After recording net losses from 2019 to 2022, ITD returned to profit only in the first nine months of 2023. An 8 billion baht investment in Dawei, a special economic zone in Myanmar, as well as a high-speed rail project were suspended after the February 2021 military coup. A potash mining project in northeastern Thailand has not progressed, and government contracts were delayed by COVID and the post-election political impasse.

ITD’s reputation suffered when Premchai Karnasuta, its former chairman and largest shareholder, was convicted in 2019 and sentenced to three years in prison for poaching wildlife. He was released on parole in October and remains president of the company.

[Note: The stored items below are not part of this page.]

(* ===== verification/SqlValue.v ===== *)
(** * SQL values

    [relational/value.rs]: the runtime value model, its storage encoding, its text
    forms, comparison, index keys and casts.  Decimals, dates, times, UUIDs,
    base64 and the JSON text are third-party data: the class [Foreign] has a
    type for each and the functions of those crates that the source calls. *)

From S2P Require Import Prelude BTree Json Utf8 RustString RustFloat SqlTypes Fts.

Class Foreign := {
  foreign_unicode :: Unicode;
  foreign_json_text :: JsonText;
  json_from_str : string -> option Value;
  (* rust_decimal *)
  Decimal : Type;
  decimal_of_int : Z -> Decimal;
  decimal_of_f32 : float -> option Decimal;
  decimal_of_f64 : float -> option Decimal;
  decimal_to_f64 : Decimal -> option float;
  decimal_to_i64 : Decimal -> option Z;
  decimal_normalize : Decimal -> Decimal;
  decimal_text : Decimal -> string;
  decimal_from_str : string -> option Decimal;
  decimal_from_scientific : string -> option Decimal;
  decimal_cmp : Decimal -> Decimal -> comparison;
  (* uuid *)
  Uuid : Type;
  uuid_text : Uuid -> string;
  uuid_parse_str : string -> option Uuid;
  uuid_cmp : Uuid -> Uuid -> comparison;
  (* chrono: formats are the first argument *)
  NaiveDate : Type;
  date_format : string -> NaiveDate -> string;
  date_parse : string -> string -> option NaiveDate;
  date_cmp : NaiveDate -> NaiveDate -> comparison;
  NaiveTime : Type;
  time_format : string -> NaiveTime -> string;
  time_parse : string -> string -> option NaiveTime;
  time_cmp : NaiveTime -> NaiveTime -> comparison;
  NaiveDateTime : Type;
  datetime_format : string -> NaiveDateTime -> string;
  datetime_parse : string -> string -> option NaiveDateTime;
  datetime_cmp : NaiveDateTime -> NaiveDateTime -> comparison;
  datetime_date : NaiveDateTime -> NaiveDate;
  date_midnight : NaiveDate -> NaiveDateTime;
  DateTimeUtc : Type;
  utc_format : string -> DateTimeUtc -> string;
  utc_to_rfc3339 : DateTimeUtc -> string;
  utc_parse : string -> string -> option DateTimeUtc;
  utc_parse_rfc3339 : string -> option DateTimeUtc;
  utc_cmp : DateTimeUtc -> DateTimeUtc -> comparison;
  and_utc : NaiveDateTime -> DateTimeUtc;
  naive_utc : DateTimeUtc -> NaiveDateTime;
  (* base64, the standard engine *)
  base64_encode : string -> string;
  base64_decode : string -> option string
}.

“The company has to take the opportunity to reform itself too. If investors give them a second chance, they must make sure to adhere to the code of ethics,” said Ariya Tiranaprakij, senior executive vice president at the Thai Bond Market Association.

The Thai Bond Market Association said outstanding bonds coming due in 2024 are largely of investment grade, while only 10% are riskier high-yield bonds. About 22 billion baht, including Thai Airways bonds, are under rehabilitation or restructuring. The association will recommend to the Securities and Exchange Commission that bond issuers disclose information to bond representatives on all tranches, rather than only each individual tranche.

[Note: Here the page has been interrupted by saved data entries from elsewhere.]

(* ===== verification/TableStore.v ===== *)
(** * Secondary indexes and loaded tables

    [relational/index.rs] and [sql/store.rs]: index keys, secondary indexes, the
    in-memory view of a table with its indexes, and the stored form of a row. *)

From S2P Require Import Prelude BTree Json Utf8 RustString RustFloat SqlTypes Fts SqlValue OrdMap SqlCatalog.

(** A row: column name -> value. *)
Abbreviation RowValues := (list (string * SqlValue)).

Section store.
Context `{!Foreign}.
Local Open Scope string_scope.

(** ** Keys *)

Definition SEP : string := of_chars [31%N].
Definition null_key : string := of_chars [1114110%N].

(** [None] when a value is NULL. *)
Definition composite_key (values : list SqlValue) : option string :=
  if existsb value_is_null values then None else Some (join SEP (index_key <$> values)).

Definition ordered_part (v : SqlValue) : string := if value_is_null v then null_key else index_key v.

(** NULLs are included and sort last. *)
Definition ordered_key (values : list SqlValue) : string := join SEP (ordered_part <$> values).

(** ** Secondary indexes *)

Definition set_remove (s : list string) (x : string) : list string := filter (fun y => y <> x) s.

Record SecondaryIndex := mk_secondary {
  index_map : list (string * list string);
  enforces_unique : bool
}.

Definition index_new (unique : bool) : SecondaryIndex := mk_secondary [] unique.
Definition index_clear (i : SecondaryIndex) : SecondaryIndex := mk_secondary [] (enforces_unique i).

Definition index_insert (i : SecondaryIndex) (key row_id : string) : SecondaryIndex :=
  mk_secondary
    (BTreeMap.insert (index_map i) key
       (BTreeSet.insert (default [] (BTreeMap.get (index_map i) key)) row_id))
    (enforces_unique i).

Definition index_remove (i : SecondaryIndex) (key row_id : string) : SecondaryIndex :=
  match BTreeMap.get (index_map i) key with
  | Some s =>
      let s := set_remove s row_id in
      mk_secondary
        (if decide (s = []) then BTreeMap.remove (index_map i) key else BTreeMap.insert (index_map i) key s)
        (enforces_unique i)
  | None => i
  end.

Definition index_get (i : SecondaryIndex) (key : string) : list string :=
  default [] (BTreeMap.get (index_map i) key).

Definition unique_occupant (i : SecondaryIndex) (key : string) : option string :=
  BTreeMap.get (index_map i) key ≫= head.

Inductive Bound := Included (k : string) | Excluded (k : string) | Unbounded.

Definition above (lo : Bound) (k : string) : bool :=
  match lo, String.compare k (match lo with Included x | Excluded x => x | Unbounded => k end) with
  | Included _, (Gt | Eq) | Excluded _, Gt | Unbounded, _ => true
  | _, _ => false
  end.
Definition below (hi : Bound) (k : string) : bool :=
  match hi, String.compare k (match hi with Included x | Excluded x => x | Unbounded => k end) with
  | Included _, (Lt | Eq) | Excluded _, Lt | Unbounded, _ => true
  | _, _ => false
  end.

(** [BTreeMap::range] panics on a range that ends before it starts. *)
Definition bad_range (lo hi : Bound) : bool :=
  match lo, hi with
  | Excluded a, Excluded b => match String.compare a b with Lt => false | _ => true end
  | Included a, Included b | Included a, Excluded b | Excluded a, Included b =>
      match String.compare a b with Gt => true | _ => false end
  | _, _ => false
  end.

Definition index_range (i : SecondaryIndex) (lo hi : Bound) : res (list string) :=
  if bad_range lo hi then Err Panic
  else Ok (BTreeSet.from (mjoin (filter (fun ks => above lo ks.1 && below hi ks.1 = true) (index_map i)).*2)).

Definition index_is_empty (i : SecondaryIndex) : bool := bool_decide (index_map i = []).

(** ** Loaded tables *)

Definition F_ID : string := "_id".
Definition F_SCHEMA : string := "__schema".
Definition F_TABLE : string := "__table".
Definition F_VERSION : string := "__version".
Definition F_DELETED : string := "__deleted".

Record LoadedIndex := mk_loaded_index { lindex_meta : Index; lindex_data : SecondaryIndex }.

Record LoadedTable := mk_loaded {
  meta : Table;
  rows : list (string * RowValues);
  versions : list (string * Z);
  lindexes : list LoadedIndex
}.

(** A missing column reads as NULL. *)
Definition row_value (values : RowValues) (c : string) : SqlValue := default VNull (BTreeMap.get values c).

Definition index_values (i : Index) (values : RowValues) : list SqlValue :=
  row_value values <$> index_columns i.

Definition map_data (f : Index -> SecondaryIndex -> SecondaryIndex) (li : LoadedIndex) : LoadedIndex :=
  mk_loaded_index (lindex_meta li) (f (lindex_meta li) (lindex_data li)).

(** The indexes with a row entered or taken out. *)
Definition enter_row (row_id : string) (values : RowValues) : LoadedIndex -> LoadedIndex :=
  map_data (fun m d => index_insert d (ordered_key (index_values m values)) row_id).
Definition leave_row (row_id : string) (values : RowValues) : LoadedIndex -> LoadedIndex :=
  map_data (fun m d => index_remove d (ordered_key (index_values m values)) row_id).

Definition rebuild_indexes (t : LoadedTable) : LoadedTable :=
  mk_loaded (meta t) (rows t) (versions t)
    (foldl (fun l kv => enter_row kv.1 kv.2 <$> l)
       (map_data (fun _ d => index_clear d) <$> lindexes t) (rows t)).

Definition describe_key (columns : list string) (values : list SqlValue) : string :=
  "Key (" ++ join ", " columns ++ ")=(" ++ join ", " ((fun v => default "null" (to_text v)) <$> values)
  ++ ") already exists.".

Fixpoint check_unique_indexes (l : list LoadedIndex) (values : RowValues) (exclude : option string) :
    res unit :=
  match l with
  | [] => Ok tt
  | li :: l =>
      let m := lindex_meta li in
      let key_vals := index_values m values in
      if negb (index_unique m) || bool_decide (composite_key key_vals = None)
      then check_unique_indexes l values exclude
      else if forallb (fun rid => bool_decide (Some rid = exclude))
                (index_get (lindex_data li) (ordered_key key_vals))
      then check_unique_indexes l values exclude
      else raise (UniqueViolation (index_name m) (describe_key (index_columns m) key_vals))
  end.

Definition check_unique (t : LoadedTable) (values : RowValues) (exclude : option string) : res unit :=
  check_unique_indexes (lindexes t) values exclude.

(** [i64], wrapping. *)
Definition bump_version (t : LoadedTable) (row_id : string) : list (string * Z) :=
  BTreeMap.insert (versions t) row_id
    (wrap_signed 64 (default 0 (BTreeMap.get (versions t) row_id) + 1)%Z).

Definition apply_insert (t : LoadedTable) (row_id : string) (values : RowValues) : LoadedTable :=
  mk_loaded (meta t) (BTreeMap.insert (rows t) row_id values) (bump_version t row_id)
    (enter_row row_id values <$> lindexes t).

Definition apply_update (t : LoadedTable) (row_id : string) (values : RowValues) : LoadedTable :=
  let l := match BTreeMap.get (rows t) row_id with
           | Some old => leave_row row_id old <$> lindexes t
           | None => lindexes t
           end in
  mk_loaded (meta t) (BTreeMap.insert (rows t) row_id values) (bump_version t row_id)
    (enter_row row_id values <$> l).

Definition apply_delete (t : LoadedTable) (row_id : string) : LoadedTable :=
  match BTreeMap.get (rows t) row_id with
  | Some old => mk_loaded (meta t) (BTreeMap.remove (rows t) row_id) (versions t)
                  (leave_row row_id old <$> lindexes t)
  | None => t
  end.

Fixpoint index_on (l : list LoadedIndex) (column : string) : option LoadedIndex :=
  match l with
  | [] => None
  | li :: l => if decide (index_columns (lindex_meta li) = [column]) then Some li else index_on l column
  end.

Definition index_lookup_eq (t : LoadedTable) (column : string) (value : SqlValue) : option (list string) :=
  match index_on (lindexes t) column with
  | Some li => Some (if value_is_null value then [] else index_get (lindex_data li) (ordered_key [value]))
  | None => None
  end.

Definition version_of (t : LoadedTable) (row_id : string) : Z := default 1%Z (BTreeMap.get (versions t) row_id).

(** ** Stored rows *)

Definition json_bool (v : Value) : option bool := match v with Bool b => Some b | _ => None end.
Definition json_i64 (v : Value) : option Z := match v with Num n => as_i64 n | _ => None end.

(** The columns in order, each taken out of the document. *)
Fixpoint decode_columns (cols : list Column) (obj : list (string * Value)) (values : RowValues) :
    res RowValues :=
  match cols with
  | [] => Ok values
  | col :: cols =>
      let raw := default Null (BTreeMap.get obj (column_name col)) in
      let? value := decode_json (column_ty col) raw in
      decode_columns cols (BTreeMap.remove obj (column_name col))
        (BTreeMap.insert values (column_name col) value)
  end.

(** [None] for a deleted row. *)
Definition decode_row_owned (t : Table) (doc : Value) : res (option (string * RowValues * Z)) :=
  match doc with
  | Object obj =>
      if default false (BTreeMap.get obj F_DELETED ≫= json_bool) then Ok None
      else
        let? id := ok_or (BTreeMap.get obj F_ID ≫= json_as_str) (Storage "row document missing _id") in
        let version := default 1%Z (BTreeMap.get obj F_VERSION ≫= json_i64) in
        let? values := decode_columns (table_columns t) obj [] in
        Ok (Some (id, values, version))
  | _ => raise (Storage "row document is not an object")
  end.

Definition encode_row (t : Table) (row_id : string) (values : RowValues) (version : Z) : Value :=
  let obj := BTreeMap.of_list
    [(F_ID, Str row_id); (F_SCHEMA, Str (table_schema t)); (F_TABLE, Str (table_name t));
     (F_VERSION, Num (number_from_i64 version)); (F_DELETED, Bool false)] in
  Object (foldl (fun obj col =>
    BTreeMap.insert obj (column_name col)
      (from_option encode_json Null (BTreeMap.get values (column_name col)))) obj (table_columns t)).

(** Loading a table from its stored rows; a row that cannot be decoded fails it. *)
Definition build (t : Table) (docs : list (string * Value)) (index_defs : list Index) : res LoadedTable :=
  let? rv := try_fold (fun rv doc =>
    let? r := decode_row_owned t doc.2 in
    match r with
    | Some (id, values, version) =>
        Ok (BTreeMap.insert rv.1 id values, BTreeMap.insert rv.2 id version)
    | None => Ok rv
    end) ([], []) docs in
  Ok (rebuild_indexes (mk_loaded t rv.1 rv.2
    ((fun m => mk_loaded_index m (index_new (index_unique m)))
     <$> filter (fun m => index_method m <> "hnsw") index_defs))).

(** The row id made of the primary key. *)
Definition derive_row_id (t : Table) (values : RowValues) : option string :=
  match pk_columns t with
  | [] => None
  | pk =>
      let parts := row_value values <$> pk in
      if existsb value_is_null parts then None else Some (join SEP (index_key <$> parts))
  end.

Inductive Mutation :=
| Put (collection row_id : string) (doc : Value)
| Delete (collection row_id : string)
| Truncate (collection : string).
End store.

Ariya said the contagion will not spread to the property and construction sector, whose aggregate index fell by 1% over the week after ITD’s notice to bondholders. “The property sector can resort to using their assets such as land and buildings for bank loan collateral. They are still in a better position than other sectors,” she said.

Among the top construction companies — including Sino Thai and CH Karnchang — ITD had the weakest operating performance, less-diversified investments and more overhanging costs, according to analysts.

But mid- to small-cap developers in the property sector may face similar liquidity problems. Shares in Nusasiri have dropped by 61% in the past year amid poor operating results, suggesting concern about bond tranches due in February and September.

The ratio of interest-bearing debt to EBITDA (earnings before interest, taxes, depreciation and amortization) is about 27 times, said Vanida Geisler, a property analyst at KGI Securities, “which means they cannot generate enough cash flow to finance interest.”

“Nusasiri might have more options than ITD because their [debt-to-equity] ratio is not too high and they have assets that could be liquidated. Bondholders would be able to get their money back after some time,” Vanida added.

Corporate bond defaults were on the agenda when Prime Minister Srettha Thavisin, concurrently serving as finance minister, and Bank of Thailand Gov. Sethaput Suthiwartnarueput met on Wednesday. The prime minister has pressed the central bank to lower the policy rate, which stands at a 10-year high of 2.5%.

The government’s plan to finance its digital wallet stimulus by borrowing 500 billion baht — half the size of bonds maturing this year — may also be dampening investor interest in corporate bonds.

“It is a concern that the government may step into the borrowing market and push borrowing costs higher due to the need to finance the digital wallet,” said Kitpon Praipaisarnkit, vice president at UOB Kian Hay Securities.

Thai media reports suggest that the government and central bank may set up a support fund to help troubled companies.

“If it happens, it would be good for the market but it would raise questions about moral hazard and the need for companies to keep their financial discipline,” said Kitpon.